[RECORDED DATA]

(** C4 (amended).  For a subnet whose records are stored under their own
    MAC, whose network is masked, whose active range lies inside it and
    whose lease times are whole seconds and not zero: whatever the order
    in which [MarshalJSON] visits the leases and the bindings, reading its
    output back succeeds and gives the same name, network, next server,
    active range, lease times, leases and bindings; the options are the
    old ones followed by the two synthetic options; the new bit set has
    the length of the active range and bit [i] set exactly when a lease or
    a binding holds [ActiveStart + i]; it is the old bit set whenever the
    old one had that property. *)
Theorem snapshot_roundtrip s ls bs :
  snapshot_wf s →
  ls ≡ₚ (map_to_list (Leases s)).*2 →
  bs ≡ₚ (map_to_list (Bindings s)).*2 →
  ∃ s',
    UnmarshalJSON zero_Subnet (MarshalJSON_order ls bs s) = Some s'
    ∧ Name s' = Name s
    ∧ Subnet_Subnet s' = Subnet_Subnet s
    ∧ NextServer s' = NextServer s
    ∧ ActiveStart s' = ActiveStart s
    ∧ ActiveEnd s' = ActiveEnd s
    ∧ ActiveLeaseTime s' = ActiveLeaseTime s
    ∧ ReservedLeaseTime s' = ReservedLeaseTime s
    ∧ Leases s' = Leases s
    ∧ Bindings s' = Bindings s
    ∧ Options s' = Options s ++ synthetic_options (Subnet_Subnet s)
    ∧ bits_match_records s (ActiveBits s')
    ∧ (bits_match_records s (ActiveBits s) → ActiveBits s' = ActiveBits s).
Proof.
  intros (Hlk & Hbk & Hcidr & Hs0 & Hse & He & Hcs & Hce & Halt & Hrlt) Hls Hbs.
  unfold UnmarshalJSON. simpl.
  rewrite Hcidr, !ParseIP_ok, Hcs, Hce by lia. simpl.
  rewrite !whole_seconds_roundtrip by done.
  destruct Halt as (Halt & _), Hrlt as (Hrlt & _).
  apply Z.eqb_neq in Halt, Hrlt. rewrite Halt, Hrlt.
  rewrite fold_load_lease. simpl. rewrite fold_load_binding. simpl.
  rewrite (fold_insert_by_values Lease_Mac (Leases s) ls Hlk Hls).
  rewrite (fold_insert_by_values Binding_Mac (Bindings s) bs Hbk Hbs).
  eexists. split; [reflexivity|]. simpl.
  assert (to_uint (dhcp.IPRange (ActiveStart s) (ActiveEnd s))
          = dhcp.IPRange (ActiveStart s) (ActiveEnd s)) as Hn.
  { apply to_uint_small. unfold dhcp.IPRange. lia. }
  rewrite Hn.
  assert (bitset.Len (bitset.New (dhcp.IPRange (ActiveStart s) (ActiveEnd s)))
          = dhcp.IPRange (ActiveStart s) (ActiveEnd s)) as Hlen0.
  { apply Len_New. unfold dhcp.IPRange. lia. }
  destruct (fold_mark_bits_spec (ActiveStart s) (ActiveEnd s) Hs0 He Lease_Ip ls
              _ Hlen0) as [Hl1 Ht1].
  match type of Hl1 with bitset.Len ?b = _ => set (bits1 := b) in * end.
  assert (bitset.Len bits1 = dhcp.IPRange (ActiveStart s) (ActiveEnd s))
    as Hlen1 by congruence.
  destruct (fold_mark_bits_spec (ActiveStart s) (ActiveEnd s) Hs0 He Binding_Ip
              bs _ Hlen1) as [Hl2 Ht2].
  match type of Hl2 with bitset.Len ?b = _ => set (bits2 := b) in * end.
  assert (bits_match_records s bits2) as Hmatch.
  { split; [congruence|]. intros i Hi.
    rewrite Ht2, Ht1 by (rewrite ?Hlen0; lia). rewrite Test_New.
    unfold holds_address. split.
    - intros [[? | (l & Hl & Hip)] | (b & Hb & Hip)]; [done | left | right].
      + rewrite Hls in Hl. apply list_elem_of_fmap in Hl as ([k l'] & -> & Hl).
        apply elem_of_map_to_list in Hl. eauto.
      + rewrite Hbs in Hb. apply list_elem_of_fmap in Hb as ([k b'] & -> & Hb).
        apply elem_of_map_to_list in Hb. eauto.
    - intros [(k & l & Hl & Hip) | (k & b & Hb & Hip)];
        [left; right; exists l | right; exists b].
      + split; [|done]. rewrite Hls. apply list_elem_of_fmap. exists (k, l).
        split; [done|]. by apply elem_of_map_to_list.
      + split; [|done]. rewrite Hbs. apply list_elem_of_fmap. exists (k, b).
        split; [done|]. by apply elem_of_map_to_list. }
  split_and!; try done; [by destruct (NextServer s)|].
  intros [Hlen Hbits]. destruct Hmatch as [Hlen' Hbits'].
  apply BitSet_eq; [congruence|].
  intros i Hi. specialize (Hbits' i Hi).
  assert (0 ≤ i < bitset.Len (ActiveBits s)) as Hi' by lia.
  specialize (Hbits i Hi').
  destruct (bitset.Test i bits2), (bitset.Test i (ActiveBits s)); try done.
  - symmetry. by apply Hbits, Hbits'.
  - by apply Hbits', Hbits.
Qed.
(** C3 as the code has it: with the configure script in place the option
    tried first is the caller's - or --disable-bz2 instead of it when
    READTHEDOCS is True -, then --enable-libcurl and --disable-libcurl in
    this order; the first option configure accepts is returned, and none
    when every run fails, without an exception; in that case the next thing
    the script does after reporting it is to write the two-comment
    htslib/config.h. *)
Theorem configure_builtin_fallback (user_option : option string) (st : State) :
  wf_cwd st ->
  path_exists st "htslib/configure" = true ->
  resolve (cwd st) "htslib" ∈ dirs st ->
  exists res st1 prints tried,
    configure_library h "htslib" user_option ["--enable-libcurl"; "--disable-libcurl"] st
      = (Ok res, st1) /\
    trace st1 = trace st ++ prints ++ map configure_event tried /\
    Forall (fun e => is_print e = true) prints /\
    configure_run (option_list (effective_env_options st user_option) ++
                   ["--enable-libcurl"; "--disable-libcurl"]) tried res /\
    cwd st1 = cwd st /\
    (res = None ->
     forall r st', configure_builtin h user_option st = (r, st') ->
       exists evs, trace st' = trace st1 ++
         EvPrint "# pysam: htslib configure options: None" ::
         EvWrite "htslib/config.h" empty_config_h :: evs).
Proof.
  intros Hwf Hscript Hdir.
  destruct (configure_library_spec "htslib" user_option
              ["--enable-libcurl"; "--disable-libcurl"] st Hwf Hscript Hdir)
    as (res & st1 & prints & tried & E & T & P & R & C & D).
  exists res, st1, prints, tried. split_and!; try done.
  intros -> r st'. unfold configure_builtin. unfold bind at 1. rewrite E.
  unfold bind at 1, print at 1, modify at 1. cbn [fmt_opt default].
  unfold bind at 1, write_file at 1. cbn [cwd dirs emit].
  assert (Hdn : dirname (resolve (cwd st1) "htslib/config.h") = resolve (cwd st1) "htslib")
    by exact (dirname_in_htslib (cwd st1) "config.h" eq_refl).
  rewrite Hdn, C, D, bool_decide_true by done.
  set (st2 := emit (EvWrite _ _) _).
  intros Hrest.
  assert (Hem : forall k : M Builtin, emits (fun _ => True) k ->
            k st2 = (r, st') -> exists evs, trace st' = trace st2 ++ evs).
  { intros k Hk Ek. destruct (Hk _ _ _ Ek) as (evs & Tk & _). eauto. }
  edestruct Hem as (evs & Tevs); [|exact Hrest|].
  { pose proof any_event_io_only as Hio. frame. }
  exists evs. rewrite Tevs. unfold st2. cbn [trace emit set_files].
  by rewrite <- !app_assoc.
Qed.
(** ** The queue counter *)

Lemma queued_count_sq_push k e q : queued_count (sq_push k e q) = (queued_count q + 1)%N.
Proof.
  induction q as [|[k' es] q IH]; simpl; [reflexivity|].
  destruct (Z.eqb k k'); [simpl; rewrite length_app; simpl; lia|].
  destruct (_ && _); simpl; [lia|]. rewrite IH. lia.
Qed.

Lemma scheduleRequest_queue_ok ch s p st :
  ch = RPC_SEND_CHANNEL -> queue_ok st -> queue_ok (scheduleRequest ch s p st).
Proof.
  intros Hch [[Ho Hb] Hn]. unfold scheduleRequest. destruct (isEvent p).
  - split; [split|]; simpl.
    + apply sq_push_qord. exact Ho.
    + apply sq_push_buckets; [split; [exact Hch|reflexivity]|exact Hb].
    + rewrite queued_count_sq_push, Hn. reflexivity.
  - destruct (beforeSend_fields s ch p st) as (_ & H1 & H2).
    unfold queue_ok. rewrite H1, H2. split; [split|]; assumption.
Qed.

Lemma invoke_responder_queue k o st :
  scheduleQueue (invoke_responder k o st) = scheduleQueue st /\
  queueTick (invoke_responder k o st) = queueTick st.
Proof.
  unfold invoke_responder. destruct (calls st !! k); [destruct (c_resolved _)|]; split; reflexivity.
Qed.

[/RECORDED DATA]

WORK ITEM: Please restate the records word for word. Go from the first line to the line with "in which [MarshalJSON]" and include both.

RESPONSE TO THIS TASK:
(** C4 (amended).  For a subnet whose records are stored under their own
    MAC, whose network is masked, whose active range lies inside it and
    whose lease times are whole seconds and not zero: whatever the order
    in which [MarshalJSON] visits the leases and the bindings, reading its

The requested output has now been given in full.